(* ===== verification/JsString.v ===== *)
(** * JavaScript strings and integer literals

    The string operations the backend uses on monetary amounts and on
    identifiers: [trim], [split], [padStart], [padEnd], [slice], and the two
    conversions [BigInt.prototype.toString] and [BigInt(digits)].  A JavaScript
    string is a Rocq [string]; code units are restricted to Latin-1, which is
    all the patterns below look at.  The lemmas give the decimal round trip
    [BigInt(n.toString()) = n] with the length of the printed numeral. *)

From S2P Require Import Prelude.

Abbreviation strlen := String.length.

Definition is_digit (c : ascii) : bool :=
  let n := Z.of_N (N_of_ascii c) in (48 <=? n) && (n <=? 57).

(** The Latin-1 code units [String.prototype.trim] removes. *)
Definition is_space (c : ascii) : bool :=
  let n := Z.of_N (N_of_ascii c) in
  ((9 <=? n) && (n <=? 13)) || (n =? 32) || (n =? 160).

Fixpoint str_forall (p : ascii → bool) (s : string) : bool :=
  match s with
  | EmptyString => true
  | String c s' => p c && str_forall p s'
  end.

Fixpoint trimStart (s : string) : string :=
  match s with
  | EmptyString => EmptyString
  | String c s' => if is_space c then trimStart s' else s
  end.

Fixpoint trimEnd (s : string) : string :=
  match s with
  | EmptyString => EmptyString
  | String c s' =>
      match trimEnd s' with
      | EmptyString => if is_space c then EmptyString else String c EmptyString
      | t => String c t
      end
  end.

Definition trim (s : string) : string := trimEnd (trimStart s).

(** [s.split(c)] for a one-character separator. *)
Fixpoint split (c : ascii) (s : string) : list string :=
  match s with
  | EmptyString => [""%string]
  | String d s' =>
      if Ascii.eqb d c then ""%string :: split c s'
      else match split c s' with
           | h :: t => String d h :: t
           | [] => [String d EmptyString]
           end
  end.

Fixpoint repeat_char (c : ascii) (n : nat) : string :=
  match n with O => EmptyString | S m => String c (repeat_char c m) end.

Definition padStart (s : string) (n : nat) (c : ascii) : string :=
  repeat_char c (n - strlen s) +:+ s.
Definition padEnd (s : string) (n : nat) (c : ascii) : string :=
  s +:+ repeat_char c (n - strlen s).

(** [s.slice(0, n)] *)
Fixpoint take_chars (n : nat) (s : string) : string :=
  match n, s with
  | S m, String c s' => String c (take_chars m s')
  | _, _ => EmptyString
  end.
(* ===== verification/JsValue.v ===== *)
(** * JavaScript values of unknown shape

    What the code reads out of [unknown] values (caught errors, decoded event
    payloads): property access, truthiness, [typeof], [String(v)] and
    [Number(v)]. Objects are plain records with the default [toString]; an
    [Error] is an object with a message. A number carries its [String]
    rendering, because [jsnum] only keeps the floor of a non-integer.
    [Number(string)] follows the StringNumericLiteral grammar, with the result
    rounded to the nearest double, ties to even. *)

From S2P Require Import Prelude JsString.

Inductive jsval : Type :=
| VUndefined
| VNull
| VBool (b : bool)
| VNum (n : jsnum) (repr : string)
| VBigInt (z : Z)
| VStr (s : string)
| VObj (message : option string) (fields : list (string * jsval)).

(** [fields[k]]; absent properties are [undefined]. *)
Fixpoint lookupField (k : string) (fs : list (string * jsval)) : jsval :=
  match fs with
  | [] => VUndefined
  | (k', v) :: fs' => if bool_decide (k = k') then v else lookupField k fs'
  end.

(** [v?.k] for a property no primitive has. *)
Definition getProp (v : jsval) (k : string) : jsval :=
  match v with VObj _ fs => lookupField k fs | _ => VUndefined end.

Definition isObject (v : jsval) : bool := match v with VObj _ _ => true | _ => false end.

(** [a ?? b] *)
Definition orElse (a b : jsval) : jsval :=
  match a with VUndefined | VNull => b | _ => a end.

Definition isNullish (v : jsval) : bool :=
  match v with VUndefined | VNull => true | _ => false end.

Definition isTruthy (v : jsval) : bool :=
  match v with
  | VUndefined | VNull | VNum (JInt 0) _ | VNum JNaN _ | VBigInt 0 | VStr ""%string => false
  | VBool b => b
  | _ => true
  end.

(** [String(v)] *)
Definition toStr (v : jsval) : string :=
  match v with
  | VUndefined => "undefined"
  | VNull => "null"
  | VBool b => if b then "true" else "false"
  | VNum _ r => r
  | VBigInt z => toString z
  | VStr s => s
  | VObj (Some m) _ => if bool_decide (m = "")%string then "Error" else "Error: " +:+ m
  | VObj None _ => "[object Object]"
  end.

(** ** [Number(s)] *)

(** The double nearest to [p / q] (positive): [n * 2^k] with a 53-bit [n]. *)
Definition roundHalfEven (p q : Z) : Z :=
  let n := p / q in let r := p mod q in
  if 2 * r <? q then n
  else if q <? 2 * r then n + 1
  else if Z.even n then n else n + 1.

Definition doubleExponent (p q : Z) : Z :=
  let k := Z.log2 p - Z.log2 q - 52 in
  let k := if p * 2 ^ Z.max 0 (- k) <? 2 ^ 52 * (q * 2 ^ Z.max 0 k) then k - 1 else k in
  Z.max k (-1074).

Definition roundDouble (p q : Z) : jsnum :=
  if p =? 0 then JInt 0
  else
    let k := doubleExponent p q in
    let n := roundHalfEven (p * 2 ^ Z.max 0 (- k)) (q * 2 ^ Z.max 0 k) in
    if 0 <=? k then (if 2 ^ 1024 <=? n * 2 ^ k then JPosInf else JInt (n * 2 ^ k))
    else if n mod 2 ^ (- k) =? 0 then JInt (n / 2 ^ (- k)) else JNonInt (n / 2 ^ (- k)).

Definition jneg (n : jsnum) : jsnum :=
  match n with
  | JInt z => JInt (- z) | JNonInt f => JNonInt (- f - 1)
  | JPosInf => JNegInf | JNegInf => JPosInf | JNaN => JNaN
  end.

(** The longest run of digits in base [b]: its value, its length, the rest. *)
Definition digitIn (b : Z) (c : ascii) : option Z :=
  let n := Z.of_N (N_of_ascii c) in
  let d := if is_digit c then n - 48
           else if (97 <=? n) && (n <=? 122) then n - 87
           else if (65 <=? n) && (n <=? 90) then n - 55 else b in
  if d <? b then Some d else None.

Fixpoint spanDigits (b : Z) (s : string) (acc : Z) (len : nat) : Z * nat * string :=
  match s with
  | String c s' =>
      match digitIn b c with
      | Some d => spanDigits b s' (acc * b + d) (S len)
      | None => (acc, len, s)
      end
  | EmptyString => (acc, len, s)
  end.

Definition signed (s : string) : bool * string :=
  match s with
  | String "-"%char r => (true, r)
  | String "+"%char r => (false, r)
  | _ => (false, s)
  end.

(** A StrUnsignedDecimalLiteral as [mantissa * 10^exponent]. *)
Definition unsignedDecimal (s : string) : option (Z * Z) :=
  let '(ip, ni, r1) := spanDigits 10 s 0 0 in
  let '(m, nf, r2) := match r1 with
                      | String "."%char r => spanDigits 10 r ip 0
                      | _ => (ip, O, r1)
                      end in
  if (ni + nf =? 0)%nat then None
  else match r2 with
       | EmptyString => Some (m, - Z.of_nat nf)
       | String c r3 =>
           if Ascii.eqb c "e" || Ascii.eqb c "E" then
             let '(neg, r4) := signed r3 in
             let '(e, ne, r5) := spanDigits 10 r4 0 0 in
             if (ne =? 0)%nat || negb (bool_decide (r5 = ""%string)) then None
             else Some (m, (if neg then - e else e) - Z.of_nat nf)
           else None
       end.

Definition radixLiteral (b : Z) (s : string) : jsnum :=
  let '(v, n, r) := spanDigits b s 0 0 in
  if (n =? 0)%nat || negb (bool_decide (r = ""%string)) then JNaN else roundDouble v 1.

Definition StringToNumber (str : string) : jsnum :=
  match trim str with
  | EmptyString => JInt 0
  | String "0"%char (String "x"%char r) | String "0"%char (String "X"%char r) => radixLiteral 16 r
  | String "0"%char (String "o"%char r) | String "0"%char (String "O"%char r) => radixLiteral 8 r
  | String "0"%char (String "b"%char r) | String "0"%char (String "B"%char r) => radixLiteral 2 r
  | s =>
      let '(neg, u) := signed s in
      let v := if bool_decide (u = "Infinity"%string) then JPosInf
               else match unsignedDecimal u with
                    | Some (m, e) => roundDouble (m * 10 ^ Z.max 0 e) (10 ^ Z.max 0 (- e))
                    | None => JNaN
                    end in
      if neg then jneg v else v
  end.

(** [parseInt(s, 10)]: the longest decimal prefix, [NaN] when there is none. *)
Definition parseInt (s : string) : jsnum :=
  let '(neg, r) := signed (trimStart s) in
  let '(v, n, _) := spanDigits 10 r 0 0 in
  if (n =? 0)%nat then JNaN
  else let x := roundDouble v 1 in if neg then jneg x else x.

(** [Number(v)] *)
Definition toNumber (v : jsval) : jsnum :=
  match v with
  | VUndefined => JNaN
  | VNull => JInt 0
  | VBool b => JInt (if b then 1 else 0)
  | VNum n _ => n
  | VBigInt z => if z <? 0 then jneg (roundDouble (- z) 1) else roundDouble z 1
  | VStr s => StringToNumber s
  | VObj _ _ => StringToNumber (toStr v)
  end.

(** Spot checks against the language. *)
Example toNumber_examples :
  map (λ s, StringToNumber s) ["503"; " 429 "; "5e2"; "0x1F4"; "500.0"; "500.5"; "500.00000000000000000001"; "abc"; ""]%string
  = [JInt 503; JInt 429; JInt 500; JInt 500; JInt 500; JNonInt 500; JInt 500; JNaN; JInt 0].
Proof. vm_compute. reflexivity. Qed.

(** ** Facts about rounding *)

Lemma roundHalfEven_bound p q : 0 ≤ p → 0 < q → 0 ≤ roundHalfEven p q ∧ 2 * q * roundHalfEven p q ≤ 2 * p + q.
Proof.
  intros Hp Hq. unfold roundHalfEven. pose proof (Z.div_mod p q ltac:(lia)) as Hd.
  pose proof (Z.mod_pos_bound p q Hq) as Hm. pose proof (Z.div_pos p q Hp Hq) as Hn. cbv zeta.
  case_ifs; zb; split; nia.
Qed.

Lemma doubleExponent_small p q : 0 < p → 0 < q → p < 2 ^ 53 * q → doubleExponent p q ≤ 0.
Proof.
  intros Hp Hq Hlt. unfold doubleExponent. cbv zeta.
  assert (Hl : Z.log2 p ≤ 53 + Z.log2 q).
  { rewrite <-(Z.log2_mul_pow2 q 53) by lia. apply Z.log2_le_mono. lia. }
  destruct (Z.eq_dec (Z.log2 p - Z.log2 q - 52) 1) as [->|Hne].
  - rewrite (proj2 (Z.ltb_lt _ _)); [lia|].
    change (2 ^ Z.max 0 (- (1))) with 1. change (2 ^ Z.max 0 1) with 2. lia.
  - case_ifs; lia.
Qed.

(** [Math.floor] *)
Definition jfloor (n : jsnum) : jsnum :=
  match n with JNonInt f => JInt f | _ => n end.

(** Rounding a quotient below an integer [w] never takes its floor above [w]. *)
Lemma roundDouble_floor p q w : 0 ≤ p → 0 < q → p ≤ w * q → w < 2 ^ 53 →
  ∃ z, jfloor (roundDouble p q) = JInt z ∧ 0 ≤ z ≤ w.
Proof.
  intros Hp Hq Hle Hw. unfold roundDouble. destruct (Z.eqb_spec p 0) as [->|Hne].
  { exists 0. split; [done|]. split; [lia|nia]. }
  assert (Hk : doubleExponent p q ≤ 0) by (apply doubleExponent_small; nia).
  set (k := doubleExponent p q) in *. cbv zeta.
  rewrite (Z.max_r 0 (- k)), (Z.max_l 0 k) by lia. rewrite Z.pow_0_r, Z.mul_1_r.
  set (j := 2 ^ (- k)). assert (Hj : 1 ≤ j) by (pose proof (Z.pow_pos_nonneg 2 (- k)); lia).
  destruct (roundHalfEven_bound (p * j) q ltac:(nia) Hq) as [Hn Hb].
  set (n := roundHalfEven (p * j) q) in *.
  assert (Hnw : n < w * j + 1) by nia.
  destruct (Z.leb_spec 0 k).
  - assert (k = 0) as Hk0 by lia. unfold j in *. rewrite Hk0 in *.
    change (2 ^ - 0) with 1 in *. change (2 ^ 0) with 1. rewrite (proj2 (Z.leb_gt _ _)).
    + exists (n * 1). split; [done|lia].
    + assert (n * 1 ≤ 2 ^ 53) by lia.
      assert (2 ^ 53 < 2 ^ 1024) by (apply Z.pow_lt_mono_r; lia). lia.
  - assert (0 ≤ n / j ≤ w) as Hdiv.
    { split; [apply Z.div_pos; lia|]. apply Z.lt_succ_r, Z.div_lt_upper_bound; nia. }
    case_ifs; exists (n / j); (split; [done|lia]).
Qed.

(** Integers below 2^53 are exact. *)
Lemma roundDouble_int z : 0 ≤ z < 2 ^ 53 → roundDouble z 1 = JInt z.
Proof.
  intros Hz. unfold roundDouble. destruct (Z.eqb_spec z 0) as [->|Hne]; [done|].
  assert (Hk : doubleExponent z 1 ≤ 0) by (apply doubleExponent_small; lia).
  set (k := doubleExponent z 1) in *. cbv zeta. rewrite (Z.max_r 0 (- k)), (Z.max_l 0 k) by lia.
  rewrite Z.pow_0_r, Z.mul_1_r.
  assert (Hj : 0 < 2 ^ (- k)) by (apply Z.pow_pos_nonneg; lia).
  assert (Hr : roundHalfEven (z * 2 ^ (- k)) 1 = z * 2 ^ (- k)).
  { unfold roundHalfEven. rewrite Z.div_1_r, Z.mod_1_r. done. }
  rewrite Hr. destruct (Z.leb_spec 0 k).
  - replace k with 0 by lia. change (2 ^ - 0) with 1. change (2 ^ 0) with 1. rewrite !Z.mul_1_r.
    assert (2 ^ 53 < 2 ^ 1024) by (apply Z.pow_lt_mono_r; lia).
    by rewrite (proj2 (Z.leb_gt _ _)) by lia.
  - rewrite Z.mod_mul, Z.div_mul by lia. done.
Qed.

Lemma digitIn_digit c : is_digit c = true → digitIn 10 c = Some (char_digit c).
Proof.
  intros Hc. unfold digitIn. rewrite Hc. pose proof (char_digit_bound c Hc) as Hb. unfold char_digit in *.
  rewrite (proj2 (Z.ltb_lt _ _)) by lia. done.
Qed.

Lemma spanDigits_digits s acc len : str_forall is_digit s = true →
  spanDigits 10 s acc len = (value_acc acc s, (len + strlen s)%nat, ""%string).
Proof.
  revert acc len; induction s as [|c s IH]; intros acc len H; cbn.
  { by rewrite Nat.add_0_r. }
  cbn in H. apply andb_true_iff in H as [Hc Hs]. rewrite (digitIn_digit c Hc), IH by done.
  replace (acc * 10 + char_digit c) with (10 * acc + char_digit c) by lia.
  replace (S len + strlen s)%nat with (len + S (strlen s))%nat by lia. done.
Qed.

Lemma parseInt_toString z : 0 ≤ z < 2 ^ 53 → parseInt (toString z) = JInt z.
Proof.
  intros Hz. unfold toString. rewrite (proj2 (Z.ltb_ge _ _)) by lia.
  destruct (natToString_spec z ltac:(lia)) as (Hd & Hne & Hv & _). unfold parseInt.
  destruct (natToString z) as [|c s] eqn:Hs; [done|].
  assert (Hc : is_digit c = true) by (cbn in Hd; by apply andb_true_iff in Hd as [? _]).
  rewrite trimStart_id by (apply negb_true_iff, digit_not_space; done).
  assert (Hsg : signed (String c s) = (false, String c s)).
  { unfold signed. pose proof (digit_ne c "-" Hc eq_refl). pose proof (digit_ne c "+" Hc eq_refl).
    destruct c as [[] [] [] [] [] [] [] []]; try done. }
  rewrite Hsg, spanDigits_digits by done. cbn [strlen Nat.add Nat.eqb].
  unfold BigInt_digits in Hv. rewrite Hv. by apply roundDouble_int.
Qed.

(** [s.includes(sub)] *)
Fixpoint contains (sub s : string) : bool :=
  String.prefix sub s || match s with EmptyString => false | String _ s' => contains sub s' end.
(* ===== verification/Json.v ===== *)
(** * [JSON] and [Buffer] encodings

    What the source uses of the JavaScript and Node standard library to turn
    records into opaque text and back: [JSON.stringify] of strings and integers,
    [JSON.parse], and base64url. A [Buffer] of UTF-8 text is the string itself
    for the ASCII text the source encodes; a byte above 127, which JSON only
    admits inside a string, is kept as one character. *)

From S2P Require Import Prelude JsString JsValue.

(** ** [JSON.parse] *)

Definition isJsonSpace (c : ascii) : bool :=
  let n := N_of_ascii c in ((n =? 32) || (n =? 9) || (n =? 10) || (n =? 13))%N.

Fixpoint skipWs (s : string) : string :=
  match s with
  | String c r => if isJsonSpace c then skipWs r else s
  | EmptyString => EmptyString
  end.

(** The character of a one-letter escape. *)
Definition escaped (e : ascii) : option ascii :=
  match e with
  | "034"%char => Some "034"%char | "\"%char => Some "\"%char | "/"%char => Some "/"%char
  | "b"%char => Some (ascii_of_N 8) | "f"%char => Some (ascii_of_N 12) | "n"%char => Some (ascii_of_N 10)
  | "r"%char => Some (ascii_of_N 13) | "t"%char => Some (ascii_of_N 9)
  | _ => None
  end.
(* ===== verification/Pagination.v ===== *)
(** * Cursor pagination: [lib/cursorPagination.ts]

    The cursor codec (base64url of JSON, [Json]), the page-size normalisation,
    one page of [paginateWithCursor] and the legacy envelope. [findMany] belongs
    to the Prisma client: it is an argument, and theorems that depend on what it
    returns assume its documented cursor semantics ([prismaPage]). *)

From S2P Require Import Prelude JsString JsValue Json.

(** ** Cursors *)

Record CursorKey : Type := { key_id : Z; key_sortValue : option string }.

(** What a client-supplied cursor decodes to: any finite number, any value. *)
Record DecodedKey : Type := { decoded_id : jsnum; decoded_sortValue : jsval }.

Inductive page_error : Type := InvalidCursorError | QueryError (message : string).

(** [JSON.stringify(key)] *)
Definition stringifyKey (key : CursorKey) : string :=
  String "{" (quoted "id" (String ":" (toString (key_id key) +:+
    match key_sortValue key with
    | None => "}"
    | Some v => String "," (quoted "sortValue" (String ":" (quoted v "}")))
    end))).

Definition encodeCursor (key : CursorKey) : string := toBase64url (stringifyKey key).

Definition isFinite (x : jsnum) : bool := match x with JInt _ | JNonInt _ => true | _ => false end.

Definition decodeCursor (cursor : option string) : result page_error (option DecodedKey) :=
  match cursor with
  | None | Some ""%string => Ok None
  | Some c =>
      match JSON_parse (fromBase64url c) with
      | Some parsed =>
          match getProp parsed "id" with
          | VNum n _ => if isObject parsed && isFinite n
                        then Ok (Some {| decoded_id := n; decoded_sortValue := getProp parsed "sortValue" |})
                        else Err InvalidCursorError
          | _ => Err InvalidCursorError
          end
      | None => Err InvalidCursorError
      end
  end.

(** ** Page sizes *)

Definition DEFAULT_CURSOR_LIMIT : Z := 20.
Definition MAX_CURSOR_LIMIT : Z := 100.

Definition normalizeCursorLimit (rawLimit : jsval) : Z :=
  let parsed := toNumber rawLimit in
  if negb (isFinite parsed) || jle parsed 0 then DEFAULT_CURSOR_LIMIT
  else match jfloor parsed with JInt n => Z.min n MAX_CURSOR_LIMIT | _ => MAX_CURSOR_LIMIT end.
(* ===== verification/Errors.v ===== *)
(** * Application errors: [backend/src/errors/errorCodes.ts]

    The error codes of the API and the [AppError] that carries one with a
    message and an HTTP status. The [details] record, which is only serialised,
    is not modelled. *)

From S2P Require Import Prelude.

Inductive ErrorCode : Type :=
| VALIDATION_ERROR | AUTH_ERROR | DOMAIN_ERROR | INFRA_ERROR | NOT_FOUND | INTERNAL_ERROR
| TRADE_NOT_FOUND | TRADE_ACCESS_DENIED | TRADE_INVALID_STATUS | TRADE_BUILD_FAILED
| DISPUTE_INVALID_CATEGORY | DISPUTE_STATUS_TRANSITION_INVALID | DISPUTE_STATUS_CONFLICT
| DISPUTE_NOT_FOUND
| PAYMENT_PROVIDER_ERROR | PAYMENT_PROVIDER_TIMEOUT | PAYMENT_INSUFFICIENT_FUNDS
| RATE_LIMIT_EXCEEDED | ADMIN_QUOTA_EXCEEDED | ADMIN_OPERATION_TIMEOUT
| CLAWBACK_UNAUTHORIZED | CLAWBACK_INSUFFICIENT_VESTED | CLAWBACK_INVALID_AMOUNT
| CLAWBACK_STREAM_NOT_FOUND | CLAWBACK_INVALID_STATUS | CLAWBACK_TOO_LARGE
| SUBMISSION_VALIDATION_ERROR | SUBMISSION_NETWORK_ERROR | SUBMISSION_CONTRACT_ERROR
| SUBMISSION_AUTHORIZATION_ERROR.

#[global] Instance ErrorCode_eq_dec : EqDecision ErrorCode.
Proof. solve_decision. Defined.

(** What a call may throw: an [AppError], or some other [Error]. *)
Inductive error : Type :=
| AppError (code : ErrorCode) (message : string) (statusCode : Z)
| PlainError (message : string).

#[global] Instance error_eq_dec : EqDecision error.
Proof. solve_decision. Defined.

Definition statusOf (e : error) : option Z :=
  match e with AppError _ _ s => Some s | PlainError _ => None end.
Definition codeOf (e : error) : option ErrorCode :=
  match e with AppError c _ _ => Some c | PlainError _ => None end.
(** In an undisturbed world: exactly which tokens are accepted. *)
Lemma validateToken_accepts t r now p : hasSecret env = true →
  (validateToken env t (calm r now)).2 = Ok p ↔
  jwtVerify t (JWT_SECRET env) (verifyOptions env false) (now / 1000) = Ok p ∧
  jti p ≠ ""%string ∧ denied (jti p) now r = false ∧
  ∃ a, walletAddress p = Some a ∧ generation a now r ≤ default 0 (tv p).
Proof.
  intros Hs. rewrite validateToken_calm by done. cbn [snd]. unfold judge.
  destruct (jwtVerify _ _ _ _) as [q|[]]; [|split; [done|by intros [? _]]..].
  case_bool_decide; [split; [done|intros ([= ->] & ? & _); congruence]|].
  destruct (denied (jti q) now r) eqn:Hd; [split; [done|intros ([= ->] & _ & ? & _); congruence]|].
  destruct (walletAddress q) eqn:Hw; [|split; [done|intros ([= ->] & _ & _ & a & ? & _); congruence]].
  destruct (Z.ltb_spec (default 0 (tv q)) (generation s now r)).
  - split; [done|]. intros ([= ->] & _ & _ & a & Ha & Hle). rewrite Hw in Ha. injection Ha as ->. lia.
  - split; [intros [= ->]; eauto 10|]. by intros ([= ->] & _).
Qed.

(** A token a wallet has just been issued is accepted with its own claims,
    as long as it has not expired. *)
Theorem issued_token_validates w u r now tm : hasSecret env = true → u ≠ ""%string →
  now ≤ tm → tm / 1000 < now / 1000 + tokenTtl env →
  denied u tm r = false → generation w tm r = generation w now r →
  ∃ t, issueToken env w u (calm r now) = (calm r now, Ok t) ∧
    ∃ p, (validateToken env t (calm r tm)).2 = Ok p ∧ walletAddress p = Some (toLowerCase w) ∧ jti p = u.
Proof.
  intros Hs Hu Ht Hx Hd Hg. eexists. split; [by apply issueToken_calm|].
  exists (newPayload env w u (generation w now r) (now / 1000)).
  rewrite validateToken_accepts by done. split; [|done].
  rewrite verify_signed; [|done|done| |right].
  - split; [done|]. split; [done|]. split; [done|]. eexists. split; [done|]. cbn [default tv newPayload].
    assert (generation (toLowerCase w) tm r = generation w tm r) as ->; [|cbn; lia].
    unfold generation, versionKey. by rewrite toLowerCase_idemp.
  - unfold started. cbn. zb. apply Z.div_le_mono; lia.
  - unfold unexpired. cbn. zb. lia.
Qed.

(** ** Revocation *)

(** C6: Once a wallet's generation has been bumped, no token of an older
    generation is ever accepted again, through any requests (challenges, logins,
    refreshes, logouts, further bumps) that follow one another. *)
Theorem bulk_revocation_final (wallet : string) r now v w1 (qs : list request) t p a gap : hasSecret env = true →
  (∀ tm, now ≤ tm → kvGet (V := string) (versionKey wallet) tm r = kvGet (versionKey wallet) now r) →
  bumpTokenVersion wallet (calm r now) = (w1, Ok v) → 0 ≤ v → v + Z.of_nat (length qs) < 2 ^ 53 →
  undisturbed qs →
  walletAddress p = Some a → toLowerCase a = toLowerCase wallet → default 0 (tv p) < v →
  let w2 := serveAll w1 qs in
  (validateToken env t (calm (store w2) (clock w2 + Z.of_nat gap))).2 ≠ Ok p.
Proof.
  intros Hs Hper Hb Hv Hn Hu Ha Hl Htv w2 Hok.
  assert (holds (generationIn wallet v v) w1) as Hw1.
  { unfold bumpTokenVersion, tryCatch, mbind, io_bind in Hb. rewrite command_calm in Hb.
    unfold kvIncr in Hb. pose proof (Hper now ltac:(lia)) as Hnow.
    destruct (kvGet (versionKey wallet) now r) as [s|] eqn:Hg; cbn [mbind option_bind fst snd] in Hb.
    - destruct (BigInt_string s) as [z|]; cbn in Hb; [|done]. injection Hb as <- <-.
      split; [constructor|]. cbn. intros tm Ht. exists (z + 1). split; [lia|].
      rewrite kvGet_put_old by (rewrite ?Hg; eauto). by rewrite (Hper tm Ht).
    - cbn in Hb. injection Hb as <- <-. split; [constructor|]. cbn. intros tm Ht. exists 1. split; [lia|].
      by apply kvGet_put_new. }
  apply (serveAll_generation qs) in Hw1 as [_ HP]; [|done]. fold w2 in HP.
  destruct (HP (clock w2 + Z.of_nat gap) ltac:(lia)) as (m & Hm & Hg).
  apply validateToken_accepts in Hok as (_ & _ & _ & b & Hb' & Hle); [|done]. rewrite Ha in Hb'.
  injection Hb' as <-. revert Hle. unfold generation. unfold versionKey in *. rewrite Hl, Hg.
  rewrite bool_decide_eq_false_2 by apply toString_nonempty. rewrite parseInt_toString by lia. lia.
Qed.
————
▶ [What the exercise asks]: Say how many of the lines above include the string "revert", and give no other words.

▶ [Solution for this exercise]: 2